Aliansi Masyarakat Kepri Peringati 19 Tahun Reformasi di Tanjungpinang

PROKEPRI.COM, TANJUNGPINANG – Aliansi Masyarakat Sipil Kepri menggelar diskusi dan renungan refleksi 19 tahun reformasi, berlangsung di Cafe Jendela, samping Mako Marinir Tepi Laut Tanjungpinang, Sabtu (13/5).
Hadir dalam kegiatan tersebut, salah seorang anggota Dewan Perwakilan Daerah (DPD RI) asal Provinsi, Haripinto Tanuwidjaja, Ketua Ketua Komisi Pengawasan dan Perlindungan Anak Daerah (KPPAD) Muhammad Faizal SH MH, anggota Komisi Penyiaran Indonesia Daerah (KPID) selaku penggagas kegiatan, James Papilaya SH MH beserta rekannya, Adji Supit termasuk sejumlah OKP, Ormas serta puluhan mahasiswa di Tanjungpinang
Disamping itu, Walikota Tanjungpinang Lis Darmansyah juga turut hadir di akhir kegiatan untuk meletakan spanduk sebagai simbol perjuangan reformasi, sekaligus memimpin renungan suci refleksi 19 tahun lahirnya reformasi di tanah air, berlangsung di kawasan Tugu Proklamasi, Tepi Laut.
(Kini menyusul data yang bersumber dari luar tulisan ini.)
(** The sizes of the two batches of that run. *)
Example fifteen_batch_sizes :
  map (@length mq.Message)
      (bulkDeletes
         (calls (Batcher.run (delBatcherOptions Demo.okBackend Demo.unwrap)
                   Batcher.empty
                   (map Batcher.EvAdd Demo.fifteen ++ [Batcher.EvTimeout])))) =
  [10%nat; 5%nat].
Proof. reflexivity. Qed.

(* ================================================================== *)
(** * Further properties of the adapter *)

(* ------------------------------------------------------------------ *)
(** ** Substrings *)

Lemma prefix_app (sub post : string) : prefix sub (sub ++ post) = true.
Proof.
  induction sub as [|c sub IH]; cbn.
  - now destruct post.
  - destruct (Ascii.ascii_dec c c) as [_|Hc]; [exact IH | contradiction].
Qed.

Lemma prefix_inv (sub s : string) :
  prefix sub s = true -> exists post, s = (sub ++ post)%string.
Proof.
  revert s; induction sub as [|c sub IH]; intros s H.
  - exists s. reflexivity.
  - destruct s as [|c' s]; cbn in H; [discriminate|].
    destruct (Ascii.ascii_dec c c') as [<-|_]; [|discriminate].
    destruct (IH s H) as [post ->]. exists post. reflexivity.
Qed.
Definition add_score (action : ScoreAction.t) : M CurrentMatchState.t :=
  let* cur := self_current_match_id in
  match cur with
  | None => raise (ValueError "No active match")
  | Some k =>
      let* found := getMatch k in
      match found with
      | None => raise (ValueError "Match not found")
      | Some m =>
          let blue_before := Match.blue_score m in
          let red_before := Match.red_score m in
          let blue_gj_before := Match.blue_gam_jeom m in
          let red_gj_before := Match.red_gam_jeom m in
          let m :=
            if decide (ScoreAction.team_color action = BLUE)
            then Match.set_blue_score
                   (Match.blue_score m + ScoreAction.points action) m
            else Match.set_red_score
                   (Match.red_score m + ScoreAction.points action) m in
          let* now := utcnow in
          let m := Match.set_updated_at now m in
          let* m := saveMatch m in
          let* _ :=
            match Match.id m with
            | Some mid =>
                _record_event mid "SCORE" (Match.current_round m)
                  blue_before red_before blue_gj_before red_gj_before
                  (Match.blue_score m) (Match.red_score m)
                  (Match.blue_gam_jeom m) (Match.red_gam_jeom m)
                  (Some (ScoreAction.team_color action))
                  (ScoreAction.points action)
                  (Some (TeamColor_value (ScoreAction.team_color action)
                         +:+ " team scored "
                         +:+ pretty (ScoreAction.points action) +:+ " points"))
            | None => ret tt
            end in
          get_current_state
      end
  end.
(** * Gutendex client: response models and the paginated generator

    A shallow embedding of [main.py]: the three pydantic models
    ([Person], [Book], [ListBooksResponse]) with the validation that
    [parse_obj] runs on a decoded JSON body, their [dict()] serialisation,
    and the generator [Gutendex.list_of_books] as a state machine over an
    HTTP server.

    Data model.  [r.json()] hands the program Python objects; they are
    modelled by [pyobj].  Numbers are integers: a JSON number with a
    fraction or an exponent (a Python [float]) is outside this model.  A
    Python [dict] with string keys is a [gmap string pyobj], so two
    dictionaries are equal exactly when they agree on every key, whatever
    the order in which the keys were written.  Text is [string]. *)

From stdpp Require Import base option list gmap strings fin_maps pretty.
From Stdlib Require Import ZArith Ascii.

#[warnings="-register-all"] Inductive pyobj :=
| PNone
| PBool (b : bool)
| PInt (z : Z)
| PStr (s : string)
| PList (l : list pyobj)
| PDict (d : gmap string pyobj).

(** Python truthiness of an [Optional[str]]: [None] and the empty string
    are falsy. *)
Definition truthy (u : option string) : bool :=
  match u with
  | None => false
  | Some EmptyString => false
  | Some (String _ _) => true
  end.

(** ** The validation library

    The models delegate the check of a scalar to the validator that
    pydantic registers for the annotated type.  The validators are library
    code; the development is parametric in them.  A validator returns
    [None] where the library raises. *)
Class Validators := {
  int_validator : pyobj → option Z;
  str_validator : pyobj → option string;
  bool_validator : pyobj → option bool;
  (** [dict(v)] for a value [v] that is not already a [dict] *)
  dict_of : pyobj → option (gmap string pyobj);
}.

(** What the theorems below rely on: a value that already has the
    annotated type passes through unchanged. *)
Class Lawful (V : Validators) : Prop := {
  int_validator_int z : int_validator (PInt z) = Some z;
  str_validator_str s : str_validator (PStr s) = Some s;
  bool_validator_bool b : bool_validator (PBool b) = Some b;
}.
Lemma handleInvariant_connect w : handleInvariant w -> handleInvariant (snd (connect w)).
Proof.
  intros Hinv.
  destruct (connect_cases w) as [[_ ->]|[[_ (ws & _ & ->)]|[_ [Hnone ->]]]].
  - exact Hinv.
  - apply (handleInvariant_ext w); [reflexivity | reflexivity | exact Hinv].
  - destruct Hinv as [H1 H2]. simpl. split.
    + intros ws (s & Es & Eo & Er). simpl in Es |- *.
      destruct (decide (fresh (dom (sockets w)) = ws)) as [->|Hne]; [reflexivity|].
      rewrite lookup_insert_ne in Es by exact Hne.
      assert (webSocket w = Some ws) as E by (apply H1; exists s; auto).
      congruence.
    + intros ws E. simpl in E |- *. injection E as <-.
      rewrite lookup_insert_eq. eauto.
Qed.

Lemma handleInvariant_step ev w : handleInvariant w -> handleInvariant (step ev w).
Proof.
  intros Hinv. destruct ev as [| |ws0|ws0| |ws0]; simpl.
  - apply handleInvariant_connect, Hinv.
  - unfold disconnect. destruct (webSocket w) as [ws|] eqn:E; [|exact Hinv].
    unfold bind, destroyWebSocket. rewrite E. simpl.
    apply (handleInvariant_none w); [reflexivity | | exact Hinv].
    intros ws' (s & Es & Eo & Er). simpl in Es.
    destruct (decide (ws = ws')) as [->|Hne].
    + rewrite lookup_alter_eq, lookup_alter_eq in Es.
      destruct (sockets w !! ws') as [s0|]; [|discriminate].
      simpl in Es. injection Es as <-. discriminate.
    + rewrite !lookup_alter_ne in Es by exact Hne.
      split; [exists s; auto | congruence].
  - destruct Hinv as [H1 H2]. split; simpl.
    + intros ws (s & Es & Eo & Er). simpl in Es. apply H1.
      destruct (decide (ws0 = ws)) as [->|Hne].
      * rewrite lookup_alter_eq in Es.
        destruct (sockets w !! ws) as [s0|] eqn:E0; [|discriminate].
        simpl in Es. injection Es as <-. exists s0. split; [exact E0|].
        split; [exact Eo|]. intros Ec. apply Er. simpl. rewrite Ec. reflexivity.
      * rewrite lookup_alter_ne in Es by exact Hne. exists s. auto.
    + intros ws E. apply lookup_alter_is_Some, H2, E.
  - destruct (sockets w !! ws0) as [s0|] eqn:E0; [|exact Hinv].
    destruct (bool_decide (readyState s0 = CLOSED)) eqn:Ec; [exact Hinv|].
    apply bool_decide_eq_false in Ec.
    assert (forall ws, listening ws (set_sockets (alter closed ws0 (sockets w)) w) ->
                       listening ws w /\ ws <> ws0) as Hl.
    { intros ws (s & Es & Eo & Er). simpl in Es.
      destruct (decide (ws0 = ws)) as [->|Hne].
      - rewrite lookup_alter_eq, E0 in Es. simpl in Es. injection Es as <-.
        exfalso. apply Er. reflexivity.
      - rewrite lookup_alter_ne in Es by exact Hne.
        split; [exists s; auto | congruence]. }
    destruct (onclose s0) eqn:Eo.
    + assert (webSocket w = Some ws0) as Hcur.
      { apply Hinv. exists s0. auto. }
      assert (webSocket (snd (handleWebSocketClose
                (set_sockets (alter closed ws0 (sockets w)) w))) = None /\
              sockets (snd (handleWebSocketClose
                (set_sockets (alter closed ws0 (sockets w)) w))) =
              alter closed ws0 (sockets w)) as [Hw Hs].
      { destruct (shouldReconnectAutomatically w) eqn:Ep.
        - destruct (handleWebSocketClose_policy
                      (set_sockets (alter closed ws0 (sockets w)) w) Ep)
            as (_ & _ & Hw & Hs & _). split; assumption.
        - destruct (handleWebSocketClose_no_policy
                      (set_sockets (alter closed ws0 (sockets w)) w) Ep)
            as (_ & _ & Hw & Hs & _). split; assumption. }
      apply (handleInvariant_none w); [exact Hw | | exact Hinv].
      intros ws Hws. unfold listening in Hws. rewrite Hs in Hws.
      destruct (Hl ws Hws) as [Hold Hne]. split; [exact Hold | congruence].
    + destruct Hinv as [H1 H2]. split; simpl.
      * intros ws Hws. apply H1, Hl, Hws.
      * intros ws E. apply lookup_alter_is_Some, H2, E.
  - destruct (pendingTimers w) as [|n]; [exact Hinv|].
    apply handleInvariant_connect.
    apply (handleInvariant_ext w); [reflexivity | reflexivity | exact Hinv].
  - destruct (bool_decide (ws0 ∈ polling w) &&
              bool_decide (socketState ws0 w = Some OPEN)); [|exact Hinv].
    apply (handleInvariant_ext w); [reflexivity | reflexivity | exact Hinv].
Qed.

Lemma handleInvariant_reachable w : reachable w -> handleInvariant w.
Proof.
  apply reachable_ind.
  - intros options w0 Hc. apply constructor_world in Hc as (Hw & Hs & _).
    split.
    + intros ws (s & Es & _). rewrite Hs, lookup_empty in Es. discriminate.
    + intros ws E. congruence.
  - apply handleInvariant_step.
Qed.

(** *** The counter is reset by whoever polls the socket *)




(** *** A handler taken off stays off *)

Lemma detached_sockets ws w w' :
  sockets w' = sockets w -> detached ws w -> detached ws w'.
Proof. intros Hs. unfold detached. rewrite Hs. auto. Qed.

Lemma detached_alter ws i (f : WebSocket -> WebSocket) w w' :
  (forall s, onclose s = false -> onclose (f s) = false) ->
  sockets w' = alter f i (sockets w) ->
  detached ws w -> detached ws w'.
Proof.
  intros Hf Hs (s & Es & Eo). unfold detached. rewrite Hs.
  destruct (decide (i = ws)) as [->|Hne].
  - exists (f s). rewrite lookup_alter_eq, Es. split; [reflexivity | apply Hf, Eo].
  - exists s. rewrite lookup_alter_ne by exact Hne. split; assumption.
Qed.

Lemma detached_connect ws w : detached ws w -> detached ws (snd (connect w)).
Proof.
  intros Hd.
  destruct (connect_cases w) as [[_ ->]|[[_ (ws' & _ & ->)]|[_ [Hnone ->]]]].
  - exact Hd.
  - exact Hd.
  - destruct Hd as (s & Es & Eo). exists s. simpl. split; [|exact Eo].
    rewrite lookup_insert_ne; [exact Es|].
    intros E. pose proof (is_fresh (dom (sockets w))) as Hf.
    apply Hf. rewrite E. apply elem_of_dom. eauto.
Qed.

Lemma detached_step ws ev w : detached ws w -> detached ws (step ev w).
Proof.
  intros Hd. destruct ev as [| |ws0|ws0| |ws0]; simpl.
  - apply detached_connect, Hd.
  - unfold disconnect. destruct (webSocket w) as [i|] eqn:E; [|exact Hd].
    unfold bind, destroyWebSocket. rewrite E. simpl.
    apply (detached_alter ws i closing (set_sockets (alter detach i (sockets w)) w));
      [auto | reflexivity |].
    apply (detached_alter ws i detach w); [auto | reflexivity | exact Hd].
  - apply (detached_alter ws ws0 opened w); [auto | reflexivity | exact Hd].
  - destruct (sockets w !! ws0) as [s0|]; [|exact Hd].
    destruct (bool_decide (readyState s0 = CLOSED)); [exact Hd|].
    assert (detached ws (set_sockets (alter closed ws0 (sockets w)) w)) as Hd1.
    { apply (detached_alter ws ws0 closed w); [auto | reflexivity | exact Hd]. }
    destruct (onclose s0); [|exact Hd1].
    refine (detached_sockets ws _ _ _ Hd1).
    destruct (shouldReconnectAutomatically w) eqn:Ep.
    + destruct (handleWebSocketClose_policy
                  (set_sockets (alter closed ws0 (sockets w)) w) Ep)
        as (_ & _ & _ & Hs & _). exact Hs.
    + destruct (handleWebSocketClose_no_policy
                  (set_sockets (alter closed ws0 (sockets w)) w) Ep)
        as (_ & _ & _ & Hs & _). exact Hs.
  - destruct (pendingTimers w) as [|n]; [exact Hd|].
    apply detached_connect. exact Hd.
  - destruct (bool_decide (ws0 ∈ polling w) &&
              bool_decide (socketState ws0 w = Some OPEN)); exact Hd.
Qed.

Lemma detached_run ws evs : forall w, detached ws w -> detached ws (run evs w).
Proof.
  induction evs as [|ev evs IH]; intros w Hd; [exact Hd|].
  simpl. apply IH, detached_step, Hd.
Qed.

(** The close event of a socket that is not listening schedules nothing. *)
Lemma close_not_listening ws w :
  ~ listening ws w -> timers (step (TransportCloses ws) w) = timers w.
Proof.
  intros Hn.
  destruct (step_timers (TransportCloses ws) w)
    as [[Ht _]|(_ & _ & _ & ws' & E & Hl)]; [exact Ht|].
  injection E as <-. contradiction.
Qed.

Lemma detached_not_listening ws w : detached ws w -> ~ listening ws w.
Proof. intros (s & Es & Eo) (s' & Es' & Eo' & _). congruence. Qed.

(** [disconnect()] takes the handler off the socket it closes. *)
Lemma disconnect_detaches ws w :
  webSocket w = Some ws -> is_Some (sockets w !! ws) ->
  detached ws (snd (disconnect w)).
Proof.
  intros E [s Es]. unfold disconnect. rewrite E.
  unfold bind, destroyWebSocket. rewrite E. simpl.
  exists (closing (detach s)). simpl.
  rewrite !lookup_alter_eq, Es. split; reflexivity.
Qed.

(** After [disconnect()] no socket is listening. *)
Lemma disconnect_silences w ws :
  handleInvariant w -> ~ listening ws (snd (disconnect w)).
Proof.
  intros Hinv Hl.
  pose proof (handleInvariant_step CallDisconnect w Hinv) as [H1 _].
  simpl in H1. apply H1 in Hl.
  destruct (disconnect_fields w) as (_ & _ & _ & Hw). congruence.
Qed.

(** *** Successive reconnects *)


End LifeCycleFacts.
Acara diawali nonton bareng pumutaran fil dokumenter tragedi 1998 di Jakarta, dilanjutkan diskusi publik dengan tujuan mengevaluasi perjalanan reformasi ditinjau dari sisi positif dan negatifnya selama 19 tahun kebelakang.
“Prinsipnya, reformasi ini adalah suatu pilihan dalam era demokrasi. Hari ini kita bisa berbicara bebas secara terbuka, termasuk lahirnya UU Pers tahun 1999 termasuk yang lainnya. Hal itu tidak terlepas dari buah-buah reformasi yang telah dilakukan,” kata James Papilaya SH MH, yang akrab disapa Jimy, koordinator penggagas kegiatan.
Menurutnya, lahirnya reformasi tersebut tidak terlepas perjuangan segenap lapisan masyarakat serta para mahasiswa di tanah air sebelumnya, sehingga hal itu harus tetap selalu dijaga dan dirawat bersama agar reformasi tersebut tidak berhenti begitu saja, melainkan harus tetap bergulir demi mensejahterakan masyarakat.
“Prinsipnya, kita ingin reformasi ini untuk mensejahterakan rakyat. Kegiatan ini merupakan pertama kali kita adakan di Kepri dan akan terus berkelanjutan tiap tahunnya,” ucap Jimy.
Dikatakan, lahirnya reformasi termasuk terjadinya tragedi Trisakti tahun 1998 wajib untuk diingat bagaimana perjuangan mahasiswa pada waktu itu era reformasi.
“Tokoh-tokoh aktifis di culik, dan sampai saat ini tidak diketahui kemana para aktivis tersebut. Kami dulu bersuara sangat sulit, karena banyak yang mengawasi kami selaku para mahasiswa kala itu,” ungkapnya.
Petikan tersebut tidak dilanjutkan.